§ **EXERCISE AIM**: Only the lines of the data below from the one with "(0, l, into)" through the one with "ObservedMemSample := into" are wanted. Repeat them exactly.

===

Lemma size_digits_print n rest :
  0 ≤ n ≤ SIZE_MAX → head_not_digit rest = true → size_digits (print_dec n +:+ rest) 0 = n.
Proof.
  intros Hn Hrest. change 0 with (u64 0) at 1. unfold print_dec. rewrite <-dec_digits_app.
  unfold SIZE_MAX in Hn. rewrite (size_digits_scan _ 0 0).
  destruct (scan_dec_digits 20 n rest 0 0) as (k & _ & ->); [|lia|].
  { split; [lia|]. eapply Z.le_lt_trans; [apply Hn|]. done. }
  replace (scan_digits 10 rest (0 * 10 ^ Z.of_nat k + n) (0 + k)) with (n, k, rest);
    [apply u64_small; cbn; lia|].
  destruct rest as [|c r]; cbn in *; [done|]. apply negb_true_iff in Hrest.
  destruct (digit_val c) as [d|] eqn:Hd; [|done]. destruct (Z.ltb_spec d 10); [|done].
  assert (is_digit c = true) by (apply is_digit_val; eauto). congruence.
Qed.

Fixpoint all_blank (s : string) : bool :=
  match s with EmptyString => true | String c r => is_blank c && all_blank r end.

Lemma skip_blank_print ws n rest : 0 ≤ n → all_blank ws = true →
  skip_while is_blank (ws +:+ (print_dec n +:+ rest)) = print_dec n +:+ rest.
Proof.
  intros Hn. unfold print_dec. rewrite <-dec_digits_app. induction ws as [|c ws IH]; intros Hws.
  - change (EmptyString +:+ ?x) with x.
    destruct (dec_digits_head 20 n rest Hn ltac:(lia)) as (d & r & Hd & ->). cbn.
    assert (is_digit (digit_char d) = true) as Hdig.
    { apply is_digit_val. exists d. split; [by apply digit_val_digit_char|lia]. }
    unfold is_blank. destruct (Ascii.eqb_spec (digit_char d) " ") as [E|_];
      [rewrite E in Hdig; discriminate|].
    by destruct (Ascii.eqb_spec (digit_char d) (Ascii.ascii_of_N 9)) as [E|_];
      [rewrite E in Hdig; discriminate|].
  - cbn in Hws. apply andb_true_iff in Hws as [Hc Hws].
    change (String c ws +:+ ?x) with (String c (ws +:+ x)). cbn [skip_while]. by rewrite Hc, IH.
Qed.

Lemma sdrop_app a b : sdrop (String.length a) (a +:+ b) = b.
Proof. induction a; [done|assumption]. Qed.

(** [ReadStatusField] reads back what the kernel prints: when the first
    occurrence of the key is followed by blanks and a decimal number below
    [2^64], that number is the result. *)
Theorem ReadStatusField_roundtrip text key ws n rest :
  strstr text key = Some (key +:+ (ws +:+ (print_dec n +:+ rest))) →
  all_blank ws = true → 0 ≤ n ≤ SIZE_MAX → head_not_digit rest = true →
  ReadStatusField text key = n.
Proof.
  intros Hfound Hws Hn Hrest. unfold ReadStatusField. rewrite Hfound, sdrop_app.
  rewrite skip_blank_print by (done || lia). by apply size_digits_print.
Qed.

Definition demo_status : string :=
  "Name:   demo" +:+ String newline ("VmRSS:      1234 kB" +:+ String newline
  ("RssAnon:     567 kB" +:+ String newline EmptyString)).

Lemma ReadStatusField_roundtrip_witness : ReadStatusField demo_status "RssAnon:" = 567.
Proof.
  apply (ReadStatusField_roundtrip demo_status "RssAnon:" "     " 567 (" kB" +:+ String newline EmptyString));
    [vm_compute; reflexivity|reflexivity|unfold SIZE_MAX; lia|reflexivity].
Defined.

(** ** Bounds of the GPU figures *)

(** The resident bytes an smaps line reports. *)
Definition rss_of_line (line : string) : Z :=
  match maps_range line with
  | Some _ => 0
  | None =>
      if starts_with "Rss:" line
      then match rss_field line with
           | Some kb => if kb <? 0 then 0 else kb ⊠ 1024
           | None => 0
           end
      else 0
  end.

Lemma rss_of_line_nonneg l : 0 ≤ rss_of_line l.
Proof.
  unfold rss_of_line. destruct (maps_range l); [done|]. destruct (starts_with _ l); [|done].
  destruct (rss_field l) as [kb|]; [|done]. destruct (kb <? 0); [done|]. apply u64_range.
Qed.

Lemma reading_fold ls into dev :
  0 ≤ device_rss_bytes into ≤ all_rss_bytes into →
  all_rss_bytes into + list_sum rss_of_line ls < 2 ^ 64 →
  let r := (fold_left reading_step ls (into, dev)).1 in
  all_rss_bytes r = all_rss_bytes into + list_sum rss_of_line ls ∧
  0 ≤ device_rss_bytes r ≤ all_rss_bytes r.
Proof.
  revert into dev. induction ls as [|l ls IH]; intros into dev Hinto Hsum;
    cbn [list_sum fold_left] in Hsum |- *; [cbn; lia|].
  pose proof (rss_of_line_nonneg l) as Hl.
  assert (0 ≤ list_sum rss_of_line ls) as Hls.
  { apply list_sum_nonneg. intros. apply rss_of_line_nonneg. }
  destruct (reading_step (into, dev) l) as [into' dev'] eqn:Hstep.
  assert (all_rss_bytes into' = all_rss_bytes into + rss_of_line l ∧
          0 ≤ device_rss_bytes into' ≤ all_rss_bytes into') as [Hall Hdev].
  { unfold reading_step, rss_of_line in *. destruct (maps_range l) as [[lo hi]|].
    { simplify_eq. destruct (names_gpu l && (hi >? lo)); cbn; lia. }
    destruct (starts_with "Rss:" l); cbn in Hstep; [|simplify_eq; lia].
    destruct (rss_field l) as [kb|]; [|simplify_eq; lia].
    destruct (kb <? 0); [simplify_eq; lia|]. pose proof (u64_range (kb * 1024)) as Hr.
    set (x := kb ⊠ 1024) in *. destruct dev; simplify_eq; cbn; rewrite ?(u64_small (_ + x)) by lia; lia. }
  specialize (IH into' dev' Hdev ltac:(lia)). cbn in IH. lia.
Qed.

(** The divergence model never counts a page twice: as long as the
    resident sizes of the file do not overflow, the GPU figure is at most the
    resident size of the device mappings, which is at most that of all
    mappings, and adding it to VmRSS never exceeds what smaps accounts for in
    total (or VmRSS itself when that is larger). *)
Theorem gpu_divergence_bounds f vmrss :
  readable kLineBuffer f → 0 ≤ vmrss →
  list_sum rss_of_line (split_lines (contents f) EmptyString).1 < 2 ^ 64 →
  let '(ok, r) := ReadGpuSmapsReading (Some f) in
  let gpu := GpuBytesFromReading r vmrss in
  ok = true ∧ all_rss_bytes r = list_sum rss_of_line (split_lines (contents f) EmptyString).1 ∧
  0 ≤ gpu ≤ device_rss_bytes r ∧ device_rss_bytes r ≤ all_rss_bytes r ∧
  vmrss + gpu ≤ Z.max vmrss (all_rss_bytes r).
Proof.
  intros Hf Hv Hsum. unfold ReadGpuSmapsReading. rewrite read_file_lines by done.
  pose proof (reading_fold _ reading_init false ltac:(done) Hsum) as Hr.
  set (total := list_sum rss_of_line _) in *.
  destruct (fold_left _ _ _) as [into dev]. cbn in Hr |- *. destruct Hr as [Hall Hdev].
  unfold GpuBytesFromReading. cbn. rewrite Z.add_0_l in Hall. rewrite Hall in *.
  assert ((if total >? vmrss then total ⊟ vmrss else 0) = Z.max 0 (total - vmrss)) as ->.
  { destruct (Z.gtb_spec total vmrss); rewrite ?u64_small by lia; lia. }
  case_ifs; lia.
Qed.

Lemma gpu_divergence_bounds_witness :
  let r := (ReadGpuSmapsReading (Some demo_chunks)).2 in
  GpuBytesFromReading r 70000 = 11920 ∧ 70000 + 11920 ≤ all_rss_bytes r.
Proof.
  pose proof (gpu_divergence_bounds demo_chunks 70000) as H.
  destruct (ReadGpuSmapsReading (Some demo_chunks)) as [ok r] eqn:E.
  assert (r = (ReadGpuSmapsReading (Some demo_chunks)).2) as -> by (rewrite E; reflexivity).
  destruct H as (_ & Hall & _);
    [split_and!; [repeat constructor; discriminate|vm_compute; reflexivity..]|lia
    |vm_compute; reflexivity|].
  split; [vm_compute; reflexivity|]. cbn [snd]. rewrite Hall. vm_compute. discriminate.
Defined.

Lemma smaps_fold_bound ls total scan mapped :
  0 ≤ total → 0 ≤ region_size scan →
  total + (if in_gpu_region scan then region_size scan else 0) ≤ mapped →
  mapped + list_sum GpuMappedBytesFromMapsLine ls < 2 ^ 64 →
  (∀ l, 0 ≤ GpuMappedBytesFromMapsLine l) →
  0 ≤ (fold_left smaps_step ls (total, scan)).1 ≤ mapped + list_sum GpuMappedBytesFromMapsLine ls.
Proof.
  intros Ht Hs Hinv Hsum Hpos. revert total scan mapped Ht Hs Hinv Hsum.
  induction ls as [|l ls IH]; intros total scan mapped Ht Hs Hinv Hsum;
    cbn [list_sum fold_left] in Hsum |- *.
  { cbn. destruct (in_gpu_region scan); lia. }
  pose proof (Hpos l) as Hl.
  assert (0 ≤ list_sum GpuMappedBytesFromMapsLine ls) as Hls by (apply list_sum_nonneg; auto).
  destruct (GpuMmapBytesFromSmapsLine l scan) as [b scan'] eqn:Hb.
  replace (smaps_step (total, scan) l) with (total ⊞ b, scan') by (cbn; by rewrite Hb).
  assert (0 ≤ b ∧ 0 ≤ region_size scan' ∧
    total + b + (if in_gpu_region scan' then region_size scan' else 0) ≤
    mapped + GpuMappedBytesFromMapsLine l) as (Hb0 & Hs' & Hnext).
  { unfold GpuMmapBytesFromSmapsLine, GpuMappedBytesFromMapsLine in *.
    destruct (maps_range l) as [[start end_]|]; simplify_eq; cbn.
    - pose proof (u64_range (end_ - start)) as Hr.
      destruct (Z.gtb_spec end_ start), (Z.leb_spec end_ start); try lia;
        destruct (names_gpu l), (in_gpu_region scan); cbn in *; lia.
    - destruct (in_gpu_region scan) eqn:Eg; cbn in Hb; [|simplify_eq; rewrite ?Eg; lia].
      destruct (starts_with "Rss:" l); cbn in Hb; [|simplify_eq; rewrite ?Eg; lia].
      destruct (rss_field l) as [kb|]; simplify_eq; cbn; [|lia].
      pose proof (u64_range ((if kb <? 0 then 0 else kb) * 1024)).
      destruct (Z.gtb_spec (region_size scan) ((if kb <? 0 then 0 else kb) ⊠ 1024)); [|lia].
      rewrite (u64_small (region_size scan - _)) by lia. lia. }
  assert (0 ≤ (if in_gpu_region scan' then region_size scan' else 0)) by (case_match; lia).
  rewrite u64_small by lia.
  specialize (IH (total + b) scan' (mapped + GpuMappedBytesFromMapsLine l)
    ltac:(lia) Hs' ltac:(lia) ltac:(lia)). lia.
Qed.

===

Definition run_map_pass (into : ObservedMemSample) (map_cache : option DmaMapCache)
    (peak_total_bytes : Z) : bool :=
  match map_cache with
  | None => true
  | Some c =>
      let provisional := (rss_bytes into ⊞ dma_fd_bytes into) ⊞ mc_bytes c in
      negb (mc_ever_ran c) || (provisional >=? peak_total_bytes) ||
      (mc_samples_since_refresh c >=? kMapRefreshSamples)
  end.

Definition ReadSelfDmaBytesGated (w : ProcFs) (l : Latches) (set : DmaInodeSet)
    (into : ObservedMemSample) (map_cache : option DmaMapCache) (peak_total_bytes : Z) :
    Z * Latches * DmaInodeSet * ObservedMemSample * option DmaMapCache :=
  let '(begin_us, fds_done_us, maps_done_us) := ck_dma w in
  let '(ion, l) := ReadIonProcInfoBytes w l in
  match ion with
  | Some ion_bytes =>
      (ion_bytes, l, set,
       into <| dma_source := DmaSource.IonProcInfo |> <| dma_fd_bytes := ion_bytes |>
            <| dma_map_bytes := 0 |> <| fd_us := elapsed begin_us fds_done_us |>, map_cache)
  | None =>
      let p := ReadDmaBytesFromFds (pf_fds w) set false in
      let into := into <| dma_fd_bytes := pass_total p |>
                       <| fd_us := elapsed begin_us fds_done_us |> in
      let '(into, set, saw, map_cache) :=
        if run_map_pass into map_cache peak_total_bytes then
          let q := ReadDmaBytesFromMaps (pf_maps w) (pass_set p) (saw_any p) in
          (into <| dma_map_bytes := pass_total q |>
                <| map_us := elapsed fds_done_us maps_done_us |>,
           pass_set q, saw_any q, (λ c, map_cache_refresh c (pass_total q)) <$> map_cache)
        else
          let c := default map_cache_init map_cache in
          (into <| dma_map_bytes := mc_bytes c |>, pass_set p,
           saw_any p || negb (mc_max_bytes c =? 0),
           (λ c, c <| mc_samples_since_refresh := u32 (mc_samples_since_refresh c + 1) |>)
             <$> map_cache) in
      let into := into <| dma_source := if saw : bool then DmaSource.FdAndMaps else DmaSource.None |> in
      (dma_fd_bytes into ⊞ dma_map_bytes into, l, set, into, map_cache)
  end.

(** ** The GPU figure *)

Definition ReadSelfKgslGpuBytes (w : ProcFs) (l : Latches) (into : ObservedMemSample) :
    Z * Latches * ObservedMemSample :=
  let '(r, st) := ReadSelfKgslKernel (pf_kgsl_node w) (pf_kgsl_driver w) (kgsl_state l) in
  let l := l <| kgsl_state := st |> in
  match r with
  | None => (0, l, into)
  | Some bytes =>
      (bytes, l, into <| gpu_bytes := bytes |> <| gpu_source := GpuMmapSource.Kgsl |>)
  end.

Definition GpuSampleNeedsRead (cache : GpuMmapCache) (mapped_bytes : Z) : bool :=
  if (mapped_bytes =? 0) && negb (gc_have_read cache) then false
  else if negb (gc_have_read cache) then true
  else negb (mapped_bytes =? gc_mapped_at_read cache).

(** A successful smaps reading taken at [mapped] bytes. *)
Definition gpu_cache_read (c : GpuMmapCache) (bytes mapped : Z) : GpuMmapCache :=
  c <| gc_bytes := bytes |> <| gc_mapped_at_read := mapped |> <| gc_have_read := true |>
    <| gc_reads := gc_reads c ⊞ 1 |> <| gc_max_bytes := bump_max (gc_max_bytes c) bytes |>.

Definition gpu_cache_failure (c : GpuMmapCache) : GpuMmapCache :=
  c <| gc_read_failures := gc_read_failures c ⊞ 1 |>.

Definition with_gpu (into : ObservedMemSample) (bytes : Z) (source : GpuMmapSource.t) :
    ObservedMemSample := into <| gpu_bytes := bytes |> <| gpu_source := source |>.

===

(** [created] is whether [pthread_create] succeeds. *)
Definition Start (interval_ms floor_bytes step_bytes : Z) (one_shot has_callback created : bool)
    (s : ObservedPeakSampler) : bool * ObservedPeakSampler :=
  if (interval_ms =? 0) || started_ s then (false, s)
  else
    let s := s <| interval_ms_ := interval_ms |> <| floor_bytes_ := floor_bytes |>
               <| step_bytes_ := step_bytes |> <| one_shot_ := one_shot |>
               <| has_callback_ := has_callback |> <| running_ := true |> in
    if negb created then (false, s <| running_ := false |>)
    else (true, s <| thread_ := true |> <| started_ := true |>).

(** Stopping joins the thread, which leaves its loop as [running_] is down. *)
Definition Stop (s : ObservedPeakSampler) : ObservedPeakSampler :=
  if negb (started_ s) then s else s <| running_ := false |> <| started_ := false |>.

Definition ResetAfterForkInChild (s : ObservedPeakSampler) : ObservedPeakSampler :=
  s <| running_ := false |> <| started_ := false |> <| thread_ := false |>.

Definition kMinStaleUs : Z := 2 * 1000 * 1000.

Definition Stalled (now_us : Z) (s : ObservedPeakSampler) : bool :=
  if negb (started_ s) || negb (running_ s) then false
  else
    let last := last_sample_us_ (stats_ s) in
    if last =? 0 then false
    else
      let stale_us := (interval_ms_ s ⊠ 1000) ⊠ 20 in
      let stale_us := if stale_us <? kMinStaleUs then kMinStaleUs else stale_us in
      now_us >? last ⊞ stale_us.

===

§ **TASK ANSWER**:
  | None => (0, l, into)
  | Some bytes =>
      (bytes, l, into <| gpu_bytes := bytes |> <| gpu_source := GpuMmapSource.Kgsl |>)
  end.

Definition GpuSampleNeedsRead (cache : GpuMmapCache) (mapped_bytes : Z) : bool :=
  if (mapped_bytes =? 0) && negb (gc_have_read cache) then false
  else if negb (gc_have_read cache) then true
  else negb (mapped_bytes =? gc_mapped_at_read cache).

(** A successful smaps reading taken at [mapped] bytes. *)
Definition gpu_cache_read (c : GpuMmapCache) (bytes mapped : Z) : GpuMmapCache :=
  c <| gc_bytes := bytes |> <| gc_mapped_at_read := mapped |> <| gc_have_read := true |>
    <| gc_reads := gc_reads c ⊞ 1 |> <| gc_max_bytes := bump_max (gc_max_bytes c) bytes |>.

Definition gpu_cache_failure (c : GpuMmapCache) : GpuMmapCache :=
  c <| gc_read_failures := gc_read_failures c ⊞ 1 |>.

Definition with_gpu (into : ObservedMemSample) (bytes : Z) (source : GpuMmapSource.t) :
    ObservedMemSample := into <| gpu_bytes := bytes |> <| gpu_source := source |>.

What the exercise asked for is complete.